L’Āyurveda souligne l’importance des trois désirs fondamentaux de l’être humain² que sont “le désir de vivre”(prānaishanā), “le désir de prospérité” (dhanaishanā) et “le désir du paradis dans l’au-delà” (paralokaishanā) et leur satisfaction pour se maintenir en santé. Mais pour l’Āyurveda, l’équilibre réside également dans l’usage modéré et adéquat de ce qu’offre l’existence.

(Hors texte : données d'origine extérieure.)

(** A handshake inside: what always holds of it at its success holds of the
    part of the trace it adds. *)
Lemma connect_sound (handshake : HM ConnectionSetup) (Q : list ConnObs -> ConnectionSetup -> Prop) t :
  always see_conn (handshake Handshake_new) [] (fun t r => match r with Ok (Ok (setup, _)) => Q t setup | _ => True end) ->
  always see_open (interp (fun X e => call (U_Handshake e)) (connect handshake)) t (fun t' r =>
    exists u, t' = t ++ (UO_Handshake <$> u) /\ match r with Ok (Ok setup) => Q u setup | _ => True end).
Proof.
  intros H. pose proof (always_within see_conn YO_TimedOut conn_suspends _ _ _ H) as Hw.
  assert (always (see_timed see_conn YO_TimedOut) (connect handshake) []
    (fun u r => match r with Ok (Ok setup) => Q u setup | _ => True end)) as Hc.
  { unfold connect. apply always_bind. eapply always_mono; [|exact Hw]. cbv beta. intros u [[[[setup s]|e]|]|h]; done. }
  pose proof (always_embed (see_timed see_conn YO_TimedOut) see_open (fun X e => U_Handshake e) UO_Handshake
    (fun X e x => eq_refl) (connect handshake) [] t _ Hc) as He.
  rewrite app_nil_r in He. eapply always_mono; [|exact He]. cbv beta. intros t' r (u & -> & Hr). by exists u.
Qed.

Lemma monitor_connect_sound c t :
  always see_open (monitor_connect c) t (fun t' r =>
    exists u, t' = t ++ (UO_Handshake <$> u) /\ match r with Ok (Ok setup) => authenticated c u setup | _ => True end).
Proof.
  apply connect_sound. eapply always_mono; [|apply monitor_handshake_trace]. by intros u [[[setup s]|e]|h].
Qed.

Lemma service_connect_sound c t :
  always see_open (service_connect c) t (fun t' r =>
    exists u, t' = t ++ (UO_Handshake <$> u) /\ match r with Ok (Ok setup) => authorized c u setup | _ => True end).
Proof.
  apply connect_sound. eapply always_mono; [|apply service_handshake_trace]. intros u [[[setup s]|e]|h]; [|done..]. by intros [].
Qed.

(** A session with a monitor rests on an authenticated connection to its
    address, and its authority is the one the other clients will use. *)
Definition monitor_opened (cc : ConnectorConfig) (sc : SessionState.Config) (e : Endpoint) (t : list OpenObs)
    (s : OpenedMonitorSession) : Prop :=
  let authority := with_target (ep_entity_address e) cc in
  UO_Dialed (ep_address e) D_Connected ∈ t /\ UO_Published authority ∈ t
  /\ authenticated authority (handshakes t) (om_initial s)
  /\ cs_authenticated_global_id (om_initial s) = Some (om_global_id s)
  /\ Machine_new (session_with_target (ep_entity_address e) sc) = Ok (om_machine s)
  /\ om_client_addresses s = ci_addresses (client_ident sc).

(** A session with a manager rests on a connection authorized by the authority
    at hand, to the address of the target. *)
Definition manager_opened (c : ManagerConfig) (target : ActiveTarget) (t : list OpenObs) (s : Machine * ConnectionSetup) : Prop :=
  exists address authority, endpoint (at_address target) = Ok (Some address) /\ port_of address <> 0
    /\ UO_Dialed address D_Connected ∈ t /\ UO_Authority (Some authority) ∈ t
    /\ authorized (manager_service c authority (at_address target)) (handshakes t) s.2
    /\ (mgr_session_config c (at_address target) ≫= fun config => map_err MX_Session (Machine_new config)) = Ok s.1.

Definition on_success {A} (Q : list OpenObs -> A -> Prop) {Er} (t : list OpenObs) (r : result Halted (result Er A)) : Prop :=
  match r with Ok (Ok a) => Q t a | _ => True end.

(** Steps that only matter when they succeed. *)
Lemma opens_question {X A Er} (r : result Er X) (k : X -> OP (result Er A)) t (Q : list OpenObs -> A -> Prop) :
  (forall x, r = Ok x -> always see_open (k x) t (on_success Q)) -> always see_open (question r k) t (on_success Q).
Proof. intros H. apply always_question; [done|by intros]. Qed.

Lemma opens_resources {A Er} (k : result SessionError unit -> OP (result Er A)) t (Q : list OpenObs -> A -> Prop) :
  (forall r, always see_open (k r) (t ++ [UO_Other]) (on_success Q)) -> always see_open (receive_resources ≫= k) t (on_success Q).
Proof. intros H r. apply H. Qed.

Lemma opens_connect {A Er} (p : OP (result ConnectorError ConnectionSetup)) (P : list ConnObs -> ConnectionSetup -> Prop)
    (k : result ConnectorError ConnectionSetup -> OP (result Er A)) t (Q : list OpenObs -> A -> Prop) :
  always see_open p t (fun t' r => exists u, t' = t ++ (UO_Handshake <$> u) /\ match r with Ok (Ok setup) => P u setup | _ => True end) ->
  (forall u r, match r with Ok setup => P u setup | Err _ => True end ->
     always see_open (k r) (t ++ (UO_Handshake <$> u)) (on_success Q)) ->
  always see_open (p ≫= k) t (on_success Q).
Proof.
  intros Hp Hk. apply always_bind. eapply always_mono; [|exact Hp]. cbv beta. intros t' [r|h] (u & -> & Hr); [|done]. by apply Hk.
Qed.

Lemma monitor_factory_sound cc sc timeout e :
  always see_open (authenticated_session_factory cc sc timeout e) [] (on_success (monitor_opened cc sc e)).
Proof.
  unfold authenticated_session_factory. apply opens_resources. intros r. apply opens_question. intros [] _.
  destruct (timeout =? 0); [done|]. apply opens_question. intros [authority a0] Ha%map_err_inv.
  apply always_call. intros []; [done..|]. eapply opens_connect; [apply monitor_connect_sound|]. intros u r' Hr.
  apply opens_question. intros initial ->%map_err_inv. apply opens_question. intros gid Hg%ok_or_inv.
  apply always_call. intros []. apply opens_question. intros machine Hm%map_err_inv. cbn [always on_success see_open].
  unfold MonitorConnector_new in Ha. split_if. apply Ok_inj in Ha. injection Ha as <- <-.
  unfold monitor_opened. rewrite !handshakes_app, handshakes_fmap. cbn. rewrite app_nil_r.
  split; [set_solver|]. split; [set_solver|]. by split_and!.
Qed.

Lemma manager_factory_sound c target :
  always see_open (production_session_factory c target) [] (on_success (manager_opened c target)).
Proof.
  unfold production_session_factory. apply opens_resources. intros r. apply opens_question. intros [] _.
  unfold endpoint_of. destruct (endpoint (at_address target)) as [address|] eqn:Ea; [|done].
  apply always_bind. cbn [always]. apply opens_question. intros e ->%ok_or_inv.
  destruct (Z.eqb_spec (port_of e) 0) as [|Hp]; [done|]. apply always_call. intros authority. apply opens_question.
  intros auth ->%ok_or_inv. apply opens_question. intros service Hs%map_err_inv.
  unfold dial. intros d. cbn [see_open]. apply opens_question. intros [] Hd%map_err_inv. destruct d; try done.
  eapply opens_connect; [apply service_connect_sound|]. intros u r' Hr.
  apply opens_question. intros initial ->%map_err_inv. apply opens_question. intros config Hc. apply opens_question.
  intros machine Hm. cbn [always on_success].
  unfold ServiceConnector_new in Hs. split_if. apply Ok_inj in Hs. subst service.
  exists e, auth. rewrite !handshakes_app, handshakes_fmap. cbn [handshakes omap list_omap app].
  split; [done|]. split; [done|]. split; [set_solver|]. split; [set_solver|]. split; [done|]. cbn [fst]. by rewrite Hc, bind_Ok.
Qed.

Car il importe de rechercher la satisfaction des besoins fondamentaux (les vega)3, sans toutefois perdre de vue le sens profond de la vie.
En effet, la vie est parfois vécue comme une suite de consommations effrénées (il y a abus matériellement, mentalement et affectivement), ou ressentie comme une foule de dangers, de traques quotidiennes, de restrictions excessives (il y a peur et manque).

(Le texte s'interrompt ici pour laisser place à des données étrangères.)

(** * sngc: the PPNG/SNG text-to-PNG compiler (src/sngc.c)

    A shallow embedding of the compiler of src/sngc.c: its tokenizer, the
    numeric validators, the data collector, the chunk compilers and the
    dispatcher loop of [pngc], followed by theorems about them.

    Conventions of the embedding.
    - The input stream [yyin] is the string of characters not yet read;
      [fgetc] takes its first character, [ungetc] puts one back, and the
      empty string is end of file.
    - The program keeps its state in globals.  They are gathered in the
      record [world], threaded through a state-and-error monad [M].
    - [fatal] never returns to its caller (it leaves through [longjmp]);
      it is the outcome [Fatal], which keeps the line number and the text
      of the message.
    - A store outside an array is undefined behaviour in C; it is the
      outcome [Undefined].
    - libc and libpng are not part of the program.  The character classes
      are those of the "C" locale, [strtoul] follows the C standard for
      base 0, a [double] is a binary64 float and a [float] a binary32
      float, [strtod] and the contents of uninitialised storage are left
      to a [Platform], and the calls into libpng are recorded, in order,
      in [png_calls]; libpng is taken to return normally from each.
    - [malloc] is taken to serve the one quantum of 1024 bytes that
      [collect_data] asks for.  Whether it serves the request of
      [compile_IMAGE], whose size comes from the input, is left to the
      [Platform]; when it does not, [xalloc] ends in [fatal].
    - The target is ILP32: [int], [unsigned long], [png_uint_32] and the
      pointers have 32 bits, as in the libpng of the time ([typedef
      unsigned long png_uint_32]). *)

From Stdlib Require Import ZArith Ascii String Bool Lia ZifyNat DecimalString.
From Stdlib Require Import PrimFloat Uint63 SpecFloat FloatOps.
From Stdlib Require Import DecimalFacts DecimalPos DecimalN Sorted.
From stdpp Require Import base list strings.

Local Open Scope Z_scope.

(** ** <ctype.h> in the "C" locale *)

Module Ctype.

Definition code (c : ascii) : Z := Z.of_N (N_of_ascii c).

Definition between (lo hi : Z) (c : ascii) : bool :=
  (lo <=? code c) && (code c <=? hi).

Definition isspace (c : ascii) : bool := (code c =? 32) || between 9 13 c.
Definition isdigit (c : ascii) : bool := between 48 57 c.
Definition isupper (c : ascii) : bool := between 65 90 c.
Definition islower (c : ascii) : bool := between 97 122 c.
Definition isalpha (c : ascii) : bool := isupper c || islower c.
Definition isxdigit (c : ascii) : bool :=
  isdigit c || between 65 70 c || between 97 102 c.
Definition ispunct (c : ascii) : bool :=
  between 33 47 c || between 58 64 c || between 91 96 c || between 123 126 c.

End Ctype.
Import Ctype.

(** ** Machine integers (ILP32) *)

Definition ULONG_MAX : Z := 4294967295.

(** Conversion to a 32-bit unsigned type. *)
Definition u32 (z : Z) : Z := z mod 4294967296.

(** Conversion to [unsigned char] / [png_byte]. *)
Definition u8 (z : Z) : Z := z mod 256.

(** ** strtoul(nptr, &endptr, 0)

    The C standard's [strtoul] for base 0: leading white space, an optional
    sign, the prefix that selects the base (0x or 0X: 16, 0: 8, otherwise
    10), then the longest run of digits of that base.  The result is the
    value and the unread rest ([endptr]).  Without any digit the rest is
    the whole of [nptr] and the value 0; a value above [ULONG_MAX] gives
    [ULONG_MAX]; a minus sign negates in the unsigned type. *)

Module Libc.

Definition digit_value (c : ascii) : option Z :=
  if isdigit c then Some (code c - 48)
  else if isupper c then Some (code c - 65 + 10)
  else if islower c then Some (code c - 97 + 10)
  else None.

(** The digits of [base] at the head of [s]: accumulated value, number of
    digits read, and the rest. *)
Fixpoint digits (base acc : Z) (n : nat) (s : string) : Z * nat * string :=
  match s with
  | String c r =>
      match digit_value c with
      | Some d => if d <? base then digits base (acc * base + d) (S n) r
                  else (acc, n, s)
      | None => (acc, n, s)
      end
  | EmptyString => (acc, n, s)
  end.

Fixpoint skip_space (s : string) : string :=
  match s with
  | String c r => if isspace c then skip_space r else s
  | EmptyString => s
  end.

Definition is_x (c : ascii) : bool := (code c =? 120) || (code c =? 88).

Definition starts_hex (s : string) : bool :=
  match s with
  | String z (String x (String h _)) =>
      (code z =? 48) && is_x x
      && match digit_value h with Some d => d <? 16 | None => false end
  | _ => false
  end.

Definition starts_zero (s : string) : bool :=
  match s with
  | String z _ => code z =? 48
  | EmptyString => false
  end.

Definition strtoul (nptr : string) : Z * string :=
  let s := skip_space nptr in
  let '(neg, s) :=
    match s with
    | String c r =>
        if code c =? 45 then (true, r)
        else if code c =? 43 then (false, r)
        else (false, s)
    | EmptyString => (false, s)
    end in
  let '(base, s) :=
    if starts_hex s then (16, String.substring 2 (String.length s - 2) s)
    else if starts_zero s then (8, s)
    else (10, s) in
  let '(v, n, rest) := digits base 0 0%nat s in
  match n with
  | O => (0, nptr)
  | S _ =>
      if ULONG_MAX <? v then (ULONG_MAX, rest)
      else if neg then (u32 (- v), rest)
      else (v, rest)
  end.

End Libc.
Import Libc.

(** ** The platform: what the C standard and libc leave open *)

(** A C [double]: an IEEE 754 binary64 number. *)
Definition double : Type := PrimFloat.float.

(** The test [result < 0] on a double. *)
Definition double_negative (d : double) : bool := PrimFloat.ltb d PrimFloat.zero.

Definition double_zero : double := PrimFloat.zero.

(** A C [float]: an IEEE 754 binary32 number, kept as the binary64 number
    of the same value. *)
Definition single : Type := PrimFloat.float.

(** The conversion of a [double] to [float], as an assignment to a
    [float] object makes it: to the nearest binary32 number, ties to
    even; a value beyond the largest one becomes an infinity. *)
Definition to_single (d : double) : single :=
  match Prim2SF d with
  | S754_finite s m e => SF2Prim (binary_round 24 128 s m e)
  | _ => d
  end.

Class Platform := {
  (** [strtod]: the value read and the unread rest *)
  strtod : string -> double * string;
  (** the byte found at an offset of the n-th block returned by [malloc]
      or [realloc], before the program stores there *)
  malloc_byte : nat -> nat -> Z;
  (** the value of an [int] local that is read before it is assigned *)
  junk_int : Z;
  (** whether the n-th call of [malloc], for [size] bytes, returns a block
      (and not NULL) *)
  malloc_ok : nat -> Z -> bool
}.

(** ** Constants of <png.h> *)

Definition PNG_COLOR_MASK_PALETTE : Z := 1.
Definition PNG_COLOR_MASK_COLOR : Z := 2.
Definition PNG_COLOR_MASK_ALPHA : Z := 4.
Definition PNG_COLOR_TYPE_GRAY : Z := 0.
Definition PNG_COLOR_TYPE_PALETTE : Z := 3.
Definition PNG_COLOR_TYPE_RGB : Z := 2.
Definition PNG_COLOR_TYPE_RGB_ALPHA : Z := 6.
Definition PNG_COLOR_TYPE_GRAY_ALPHA : Z := 4.
Definition PNG_INTERLACE_NONE : Z := 0.
Definition PNG_INTERLACE_ADAM7 : Z := 1.

(** ** The chunk table *)

Record chunkprops := {
  name : string;        (* name of chunk type *)
  multiple_ok : bool;   (* OK to have more than one? *)
  count : Z             (* how many have we seen? *)
}.

Definition NONE : Z := -2.

Definition MEMORY_QUANTUM : nat := 1024.

Definition IHDR : nat := 0.
Definition PLTE : nat := 1.
Definition IDAT : nat := 2.
Definition cHRM : nat := 3.
Definition gAMA : nat := 4.
Definition iCCP : nat := 5.
Definition sBIT : nat := 6.
Definition sRGB : nat := 7.
Definition bKGD : nat := 8.
Definition hIST : nat := 9.
Definition tRNS : nat := 10.
Definition pHYs : nat := 11.
Definition sPLT : nat := 12.
Definition tIME : nat := 13.
Definition iTXt : nat := 14.
Definition tEXt : nat := 15.
Definition zTXt : nat := 16.
Definition oFFs : nat := 17.
Definition pCAL : nat := 18.
Definition sCAL : nat := 19.
Definition gIFg : nat := 20.
Definition gIFt : nat := 21.
Definition gIFx : nat := 22.
Definition fRAc : nat := 23.
Definition IMAGE : nat := 24.
Definition PRIVATE : nat := 25.

(** The table as the source initialises it; the entries 17 to 23 carry the
    name "pHYs" there. *)
Definition properties0 : list chunkprops :=
  [ Build_chunkprops "IHDR" false 0;
    Build_chunkprops "PLTE" false 0;
    Build_chunkprops "IDAT" true 0;
    Build_chunkprops "cHRM" false 0;
    Build_chunkprops "gAMA" false 0;
    Build_chunkprops "iCCP" false 0;
    Build_chunkprops "sBIT" false 0;
    Build_chunkprops "sRGB" false 0;
    Build_chunkprops "bKGD" false 0;
    Build_chunkprops "hIST" false 0;
    Build_chunkprops "tRNS" false 0;
    Build_chunkprops "pHYs" false 0;
    Build_chunkprops "sPLT" true 0;
    Build_chunkprops "tIME" false 0;
    Build_chunkprops "iTXt" true 0;
    Build_chunkprops "tEXt" true 0;
    Build_chunkprops "zTXt" true 0;
    Build_chunkprops "pHYs" false 0;
    Build_chunkprops "pHYs" false 0;
    Build_chunkprops "pHYs" false 0;
    Build_chunkprops "pHYs" false 0;
    Build_chunkprops "pHYs" false 0;
    Build_chunkprops "pHYs" false 0;
    Build_chunkprops "pHYs" false 0;
    Build_chunkprops "IMAGE" false 0;
    Build_chunkprops "private" true 0 ].

(** [pp->count++] *)
Definition bump (p : chunkprops) : chunkprops :=
  {| name := name p; multiple_ok := multiple_ok p; count := count p + 1 |}.

(** The [for] loop over the table in [pngc]: the index of the first entry
    whose name is the token. *)
Fixpoint find_chunk (tok : string) (ps : list chunkprops) (i : nat) : option nat :=
  match ps with
  | [] => None
  | p :: r => if String.eqb (name p) tok then Some i else find_chunk tok r (S i)
  end.

Record png_color := { red : Z; green : Z; blue : Z }.

Section Compiler.

Context {P : Platform}.

(** ** The image description ([png_info]) and the calls into libpng *)

Record png_info := {
  width : Z;
  height : Z;
  bit_depth : Z;
  color_type : Z;
  interlace_type : Z;
  num_palette : Z;
  palette : list png_color;
  valid : Z;
  x_white : single; y_white : single;
  x_red : single; y_red : single;
  x_green : single; y_green : single;
  x_blue : single; y_blue : single
}.

(** [png_create_info_struct] hands out a zeroed structure. *)
Definition info0 : png_info :=
  Build_png_info 0 0 0 0 0 0 [] 0
    double_zero double_zero double_zero double_zero
    double_zero double_zero double_zero double_zero.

L’un des traités de l’Āyurveda, l’Ashtanga hrdaya répond clairement à la question : comment entrer et se maintenir dans un état de santé globale, exempt de maladie ? “L’absence de maladie (arogah) s’obtient tout d’abord en ingérant toujours une nourriture saine et valable qui sert à notre bien-être (nityam hita ahāra vihārasevî), en étant un observateur assidu (samīkshyakārī), détaché des objets (vishayeshu asaktah), généreux (dātā), d’humeur égale (samah), véridique et authentique (satyaparah), compatissant, indulgent, patient (kshamāvān), respectueux et à l’écoute d’un sage (āpta upasevî)”4.
Ainsi, l’axe forgé par l’état mental orienté d’une part par le sentiment d’aisance et de liberté retrouvé d’autre part, – grâce à une épuration de ses inhibitions, de ses obturations psychologiques, la purification de ses émotions et par l’assouvissement des trois désirs fondamentaux – mène à la santé, en un solide apport, tel le chant harmonieux d’un chœur sans fausse note, sous la houlette de l’Être – la Conscience source.
¹ (caraka-samhitâ XXIX – 5 ) : “dvividhāstu khalu bhishajo bhavanti agnivesha prānānāmeke abhisarā hantāro rogānām rogānāmeke abhisarā hantārah prānānām iti”
² Caraka-Samhitā – Sūtra-sthāna – chapitre XI – 3
³ L’Āyurveda distingue quatorze vega principaux, tels : la soif, la faim, le besoin d’uriner, d’évacuer, le sommeil, la toux, l’éternuement, l’essouflement, le bâillement, le besoin de rire ou de pleurer, etc.
4 Sūtra-sthānam – chapitre IV –“ rogānutpādanīya” – 36 : “nityam hitāhāravihārasevī samīkshyakārîī vishayeshvasaktah; dāta samah satyaparah kshamāvān; āptopasevī ca bhavatyarogah.”